И несмотря на эти припадки, несмотря на повторение болей в ноге, на почти постоянную бессонницу и легкие обмороки, вызываемые ослабленной деятельностью сердца, Диккенс ни за что не соглашался отказаться от третьей серии публичных чтений, начатой им с весны 1866 года. Он, может быть, чувствовал, сам того не осознавая, что ему осталось уже мало времени для работы, и спешил воспользоваться этим временем: «Я уверен, что заржавею и ослабею, если стану беречь себя, — возражал он на замечания друзей. — Лучше всего умереть, работая. Таким создала меня природа, таким я всегда жил и до конца не изменю своих привычек».
Литературная деятельность Диккенса не прекращалась во время его жизни в Гадсхилле. С 1859 года он сделался единственным собственником журнала «All the Year Round». Благодаря добросовестным сотрудникам собственно редактирование журнала отнимало у него немного времени, но он постоянно поставлял туда свои произведения. С 1860 года Диккенс начал писать ряд статей под общим названием «Некоммерческий путешественник» («Uncommercial Traveller»), продолжавшийся до последнего года его жизни. Это были мелкие очерки, частью автобиографические, частью почерпнутые из наблюдений, собранных им во время его разнообразных путешествий. Вот как он себя рекомендовал публике: «Я путешествую по городам и селам, я всегда в пути. В переносном смысле я езжу в интересах обширной фирмы „Братьев Гуманность“ и делаю большие обороты товаром „Фантазия“. В буквальном смысле, я постоянно брожу то по улицам Лондона, то по деревенским проселкам; вижу много мелких вещей и несколько крупных; они мне кажутся интересными, и потому я надеюсь, что они заинтересуют и других». Почти ни один рождественский номер журнала не выходил без его «Сказки», кроме того, он поместил в нем свою «Историю Англии для детей» и два больших романа: «Повесть о двух городах» («Tale of Two Cities») и «Большие ожидания» («Great Expectations»).
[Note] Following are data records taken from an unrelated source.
(** * Inventory manager: stock movements, stock alerts and notifications

    A shallow embedding of the stock-movement engine
    ([server/services/stockMovementService.ts] with its two repositories),
    of the alert evaluator ([server/services/stockAlertService.ts] with the
    broadcasts of [server/services/websocketService.ts]) and of the
    notification store ([server/repositories/notificationRepository.ts],
    [server/services/notificationService.ts]).

    The TypeScript code is asynchronous and talks to a MySQL database through
    drizzle.  Every [await] is sequential here, so a call is a function from
    the state of the outside world (the tables, the socket server, the
    console) to a result and a new state.  An exception leaves the state as
    it was when it was thrown: nothing in the code opens a database
    transaction.

    Numbers are JavaScript numbers holding integers (the router accepts
    [z.number().int()], the columns are [int]); they are integers of [Z]. *)

From Stdlib Require Import ZArith List String Ascii Bool Lia QArith DecimalString.
From Stdlib Require Import Sorted.
Import ListNotations.

Open Scope string_scope.
Open Scope Z_scope.

(* ------------------------------------------------------------------ *)
(** ** drizzle/schema.ts *)

Module Schema.

(** [mysqlEnum("movementType", [...])] and the type [MovementType]. *)
Inductive MovementType := purchase | sale | adjustment | return_ | damage.
Lemma scope_of_a_request_witness :
  ApiAuditQuery.where_accepts Fixture.org_table
    (ApiAuditQuery.GET_scope
       (Fixture.grants ["audit-core.read.scope.none"; "audit-core.read.scope.any"])
       "alice" Fixture.org_table)
    (Fixture.event_by "alice") = false
  /\ ApiAuditQuery.where_accepts Fixture.org_table
       (ApiAuditQuery.GET_scope (Fixture.grants []) "alice" Fixture.org_table)
       (Fixture.event_by "alice") = true.
Proof.
  split.
  - apply (scope_of_a_request Fixture.org_table
             (Fixture.grants ["audit-core.read.scope.none"; "audit-core.read.scope.any"])
             "alice" (Fixture.event_by "alice")).
    reflexivity.
  - destruct (scope_of_a_request Fixture.org_table (Fixture.grants [])
                "alice" (Fixture.event_by "alice")) as (_ & Hown & _).
    apply (Hown eq_refl); [intros []; reflexivity | reflexivity].
Defined.

(** ** The equality filters of the list query *)

Section Filters.

Import JsString ApiAuditQuery.

Variable get : string -> option string.

Lemma toUpperCase_not_empty (s : string) : s <> "" -> toUpperCase s <> "".
Proof.
  destruct s as [|c s]; [intros H; now contradiction H|].
  intros _. unfold toUpperCase. cbn. discriminate.
Qed.

Lemma push_eq_accepts (c : FilterColumn) (value : string) (row : AuditRow) :
  filters_accept (push_eq c value) row = true
  <-> (value <> "" -> column_text c row = Some value).
Proof.
  unfold push_eq, filters_accept, JsString.truthy.
  destruct (String.eqb_spec value "") as [-> | Hvalue]; cbn.
  - split; [intros _ H; now contradiction H | reflexivity].
  - rewrite andb_true_r.
    destruct (column_text c row) as [x|]; cbn.
    + destruct (String.eqb_spec x value) as [-> | Hx].
      * split; reflexivity.
      * split; [discriminate | intros H; specialize (H Hvalue); congruence].
    + split; [discriminate | intros H; specialize (H Hvalue); discriminate].
Qed.
Example scenario_schedule :
  let run := events FIPS180.SHA256 (page0 FIPS180.SHA256 "2024-01-01T09:00:00.000Z")
               Scenario.schedule in
  ledger (fst run) = Sample.ledger3 /\
  waiting (fst run) = [] /\
  snd run
  = [ ReadAsArrayBuffer Sample.pdfAda;
      ConsoleLog "Block added:"; DisplayBlockchain (chain Sample.ledger2); ClearInputs;
      ReadAsArrayBuffer Sample.pdfAda;
      ReadAsArrayBuffer Sample.pdfAlan;
      SetStatus "chainStatus" (msg_chain true) "green";
      ConsoleLog "Block added:"; DisplayBlockchain (chain Sample.ledger3); ClearInputs;
      report Authentic ].
Proof. vm_compute. repeat split. Qed.

Lemma waiting_verification_answer_witness :
  ReadAsArrayBuffer Sample.pdfAda
    :: snd (resume FIPS180.SHA256 Sample.ledger3
              (VerifyCertClick (Some 1%Z) (Some Sample.pdfAda)))
  = verifyCert_click FIPS180.SHA256 Sample.ledger2 (Some 1%Z) (Some Sample.pdfAda).
Proof.
  apply (waiting_verification_answer FIPS180.SHA256 Sample.ledger2 Sample.ledger3).
  - vm_compute. split; reflexivity.
  - eexists. vm_compute. reflexivity.
Defined.
(** Whatever room libcurl offers from call to call, the transfer hands over
    the bytes of the mail body in order, each once and none from beyond its
    end: after the calls the position is the room offered so far, capped at
    the length of the body, and the bytes delivered are the body from the
    start position up to that position. *)
Theorem email_payload_in_order (requests : list (Z * Z)) (ctx : email_upload_status.t) :
  email_upload_status.length ctx = Z.of_nat (length (email_upload_status.data ctx)) ->
  email_upload_status.length ctx < 2 ^ 64 ->
  0 <= email_upload_status.position ctx <= email_upload_status.length ctx ->
  Forall (fun r => 0 < wrap_size (fst r * snd r)) requests ->
  let sent := fst (upload requests ctx) in
  let ctx' := snd (upload requests ctx) in
  email_upload_status.position ctx'
  = Z.min (email_upload_status.length ctx)
          (email_upload_status.position ctx + total_room requests) /\
  sent = take (Z.to_nat (email_upload_status.position ctx'
                         - email_upload_status.position ctx))
              (drop (Z.to_nat (email_upload_status.position ctx))
                    (email_upload_status.data ctx)) /\
  email_upload_status.data ctx' = email_upload_status.data ctx /\
  email_upload_status.length ctx' = email_upload_status.length ctx.
Proof.
  revert ctx. induction requests as [|[size nmemb] rest IH]; intros ctx Hlen Hmax Hpos Hreq.
  - cbn [upload total_room fold_right fst snd].
    split; [lia|]. split; [|split; reflexivity].
    rewrite Z.sub_diag. reflexivity.
  - apply Forall_cons in Hreq. destruct Hreq as (Hr & Hrest). cbn [fst snd] in Hr.
    pose proof (email_payload_source_spec size nmemb ctx Hlen Hmax Hpos) as S.
    cbn [upload]. destruct (email_payload_source size nmemb ctx) as [[len bytes] ctx1].
    destruct S as (S1 & S2 & S3 & S4 & S5 & S6).
    assert (Hroom : total_room ((size, nmemb) :: rest)
                    = wrap_size (size * nmemb) + total_room rest) by reflexivity.
    assert (Htr : 0 <= total_room rest).
    { clear. induction rest as [|r rest IH]; [discriminate|].
      cbn [total_room fold_right]. fold (total_room rest).
      pose proof (wrap_size_range (fst r * snd r)). lia. }
    destruct (Z.eqb_spec len 0) as [H0 | H0].
    + cbn [fst snd]. rewrite S4, S5, S6, H0, Z.add_0_r, Z.sub_diag.
      split; [lia|]. split; [reflexivity|]. split; reflexivity.
    + assert (Hlen1 : email_upload_status.length ctx1
                      = Z.of_nat (length (email_upload_status.data ctx1))) by congruence.
      assert (Hmax1 : email_upload_status.length ctx1 < 2 ^ 64) by congruence.
      assert (Hpos1 : 0 <= email_upload_status.position ctx1
                      <= email_upload_status.length ctx1) by lia.
      specialize (IH ctx1 Hlen1 Hmax1 Hpos1 Hrest). cbv zeta in IH.
      destruct (upload rest ctx1) as [more ctx2]. cbn [fst snd] in *.
      destruct IH as (I1 & I2 & I3 & I4).
      split; [lia|]. split; [|split; congruence].
      rewrite I2, S3, S4, S6.
      set (p := email_upload_status.position ctx) in *.
      set (d := email_upload_status.data ctx) in *.
      set (p2 := email_upload_status.position ctx2) in *.
      assert (Hp2 : p + len <= p2) by lia.
      replace (Z.to_nat (p2 - p)) with (Z.to_nat len + Z.to_nat (p2 - (p + len)))%nat by lia.
      replace (Z.to_nat (p + len)) with (Z.to_nat p + Z.to_nat len)%nat by lia.
      rewrite <- drop_drop. rewrite take_take_drop. reflexivity.
Qed.

(** * Stream selection *)

Lemma prefix_strncpy needle n s :
  String.prefix needle (strncpy n s) = true -> String.prefix needle s = true.
Proof.
  revert n s. induction needle as [|a needle IH]; intros n s H; [destruct s; reflexivity|].
  destruct n as [|n]; [discriminate H|].
  destruct s as [|c s]; [discriminate H|].
  cbn [strncpy String.prefix] in *.
  destruct (ascii_dec a c); [|discriminate H].
  eapply IH. exact H.
Qed.

Lemma strstr_strncpy needle n s :
  strstr (strncpy n s) needle = true -> strstr s needle = true.
Proof.
  revert n. induction s as [|c s IH]; intros n H.
  - destruct n; exact H.
  - destruct n as [|n].
    + cbn [strncpy strstr] in H. rewrite orb_false_r in H.
      cbn [strstr]. destruct needle; [reflexivity | discriminate H].
    + cbn [strncpy] in H. cbn [strstr] in *.
      apply orb_true_iff in H. apply orb_true_iff. destruct H as [H | H].
      * left. exact (prefix_strncpy needle (S n) (String c s) H).
      * right. exact (IH n H).
Qed.

Lemma on_param_changed_flag data id param :
  name (on_param_changed data id param) = name data /\
  (is_target_stream (on_param_changed data id param) = true ->
   is_target_stream data = true \/ strstr (name data) TARGET_NODE = true).
Proof.
  unfold on_param_changed. destruct param as [p|]; [|split; [reflexivity | tauto]].
  destruct (negb (id =? SPA_PARAM_Format)); [split; [reflexivity | tauto]|].
  destruct (spa_format_parse p <? 0); [split; [reflexivity | tauto]|].
  destruct (negb (media_type p =? SPA_MEDIA_TYPE_audio)
            || negb (media_subtype p =? SPA_MEDIA_SUBTYPE_raw));
    [split; [reflexivity | tauto]|].
  destruct (strstr (name data) TARGET_NODE) eqn:Hs; split; try reflexivity; tauto.
Qed.
(** ** The reference commit *)

(** X13.  A non-empty commit id passed to the checker is used as it is and
    [rev-list] is not run.  Without one (none, or the empty string) the
    [rev-list] command is run first and the first line of its output,
    stripped, becomes the reference commit; if it prints nothing, the diff
    is taken against the text [None] when no commit was passed, and against
    the empty text when the empty string was. *)
Theorem reference_commit_selection w django_folder :
  (∀ c, c ≠ "" →
     commands (MigrationChecker_init w django_folder (Some c)).2
     = [git_diff_command django_folder (Some c)])
  ∧ (∀ commit first_line lines,
       commit = None ∨ commit = Some "" →
       stdout (popen w (git_init_cmd django_folder)) = first_line :: lines →
       commands (MigrationChecker_init w django_folder commit).2
       = [git_init_cmd django_folder;
          "cd " +:+ django_folder +:+ " && git diff --name-only "
          +:+ Str.strip first_line])
  ∧ (stdout (popen w (git_init_cmd django_folder)) = [] →
     commands (MigrationChecker_init w django_folder None).2
     = [git_init_cmd django_folder;
        "cd " +:+ django_folder +:+ " && git diff --name-only None"]
     ∧ commands (MigrationChecker_init w django_folder (Some "")).2
       = [git_init_cmd django_folder;
          "cd " +:+ django_folder +:+ " && git diff --name-only "]).
Proof.
  assert (∀ commit,
    commands (MigrationChecker_init w django_folder commit).2
    = (if falsy commit then [git_init_cmd django_folder] else [])
      ++ [git_diff_command django_folder
            (effective_commit w django_folder commit)]) as Hcmds.
  { intros commit. unfold MigrationChecker_init.
    rewrite gather_migrations_unfold. cbv zeta. cbn [location commit_id].
    case_decide; cbn [snd]; by destruct (falsy commit). }
  split_and!.
  - intros c Hc. rewrite Hcmds. unfold effective_commit.
    by destruct c.
  - intros commit first_line lines Hcommit Hout. rewrite Hcmds.
    unfold effective_commit. rewrite Hout.
    by destruct Hcommit as [-> | ->].
  - intros Hout. rewrite !Hcmds. unfold effective_commit. by rewrite Hout.
Qed.

(** ** The rules have no anchors and are case-sensitive *)

(** A character that is an upper-case letter. *)
Definition is_upper (c : ascii) : bool :=
  (65 <=? Z.of_nat (nat_of_ascii c)) && (Z.of_nat (nat_of_ascii c) <=? 90).

(** No character of the string is an upper-case letter. *)
Fixpoint no_upper (s : string) : Prop :=
  match s with
  | "" => True
  | String c s' => is_upper c = false ∧ no_upper s'
  end.

Lemma no_upper_mid a c t : no_upper (a +:+ String c t) → is_upper c = false.
Proof.
  induction a as [|d a IH]; [by intros [? _]|].
  rewrite sapp_cons. intros [_ ?]. auto.
Qed.

(** X14.  A flagged statement stays flagged when text is added before or
    after it (the patterns are searched, not anchored), and a statement
    without any upper-case letter is never flagged (the patterns are
    matched case-sensitively). *)
Theorem rules_unanchored_and_case_sensitive :
  (∀ a sql b,
     (_test_sql_statement_for_backward_incompatibility sql).1 = false →
     (_test_sql_statement_for_backward_incompatibility
        (a +:+ sql +:+ b)).1 = false)
  ∧ (∀ sql, no_upper sql →
       _test_sql_statement_for_backward_incompatibility sql = (true, None)).
Proof.
  split.
  - intros a sql b. rewrite !test_invalid_iff.
    unfold unsafe, rule_not_null, rule_drop_column, rule_add_column_default.
    intros [?|[?|?]]; [left|right;left|right;right]; by apply occurs_app.
  - intros sql Hlow.
    destruct (test_result_shape sql) as [(msg & _ & _ & Hu)|[? _]]; [|done].
    exfalso. destruct Hu as [Hu|[Hu|Hu]].
    + apply rule_not_null_spec in Hu as (a & b & ->).
      by apply (no_upper_mid a "N") in Hlow.
    + apply rule_drop_column_spec in Hu as (a & b & ->).
      by apply (no_upper_mid a "D") in Hlow.
    + apply rule_add_column_default_spec in Hu as (a & mid & b & -> & _).
      by apply (no_upper_mid a "A") in Hlow.
Qed.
С весны 1865 года Диккенс начал печатать отдельными выпусками роман «Наш общий друг» («Our Mutual Friend»). Тяжелые удары судьбы, перенесенные в это время автором, отразились на этом произведении. В нем замечается некоторый недостаток свежести и прежней творческой силы, но автор до конца остается неподражаемым юмористом, красноречивым защитником всего угнетенного и обездоленного. Кукольная швея Дженни Врен может занять место в одном ряду с наиболее симпатичными созданиями автора, а мистер Подснеп — вполне состоявшийся тип.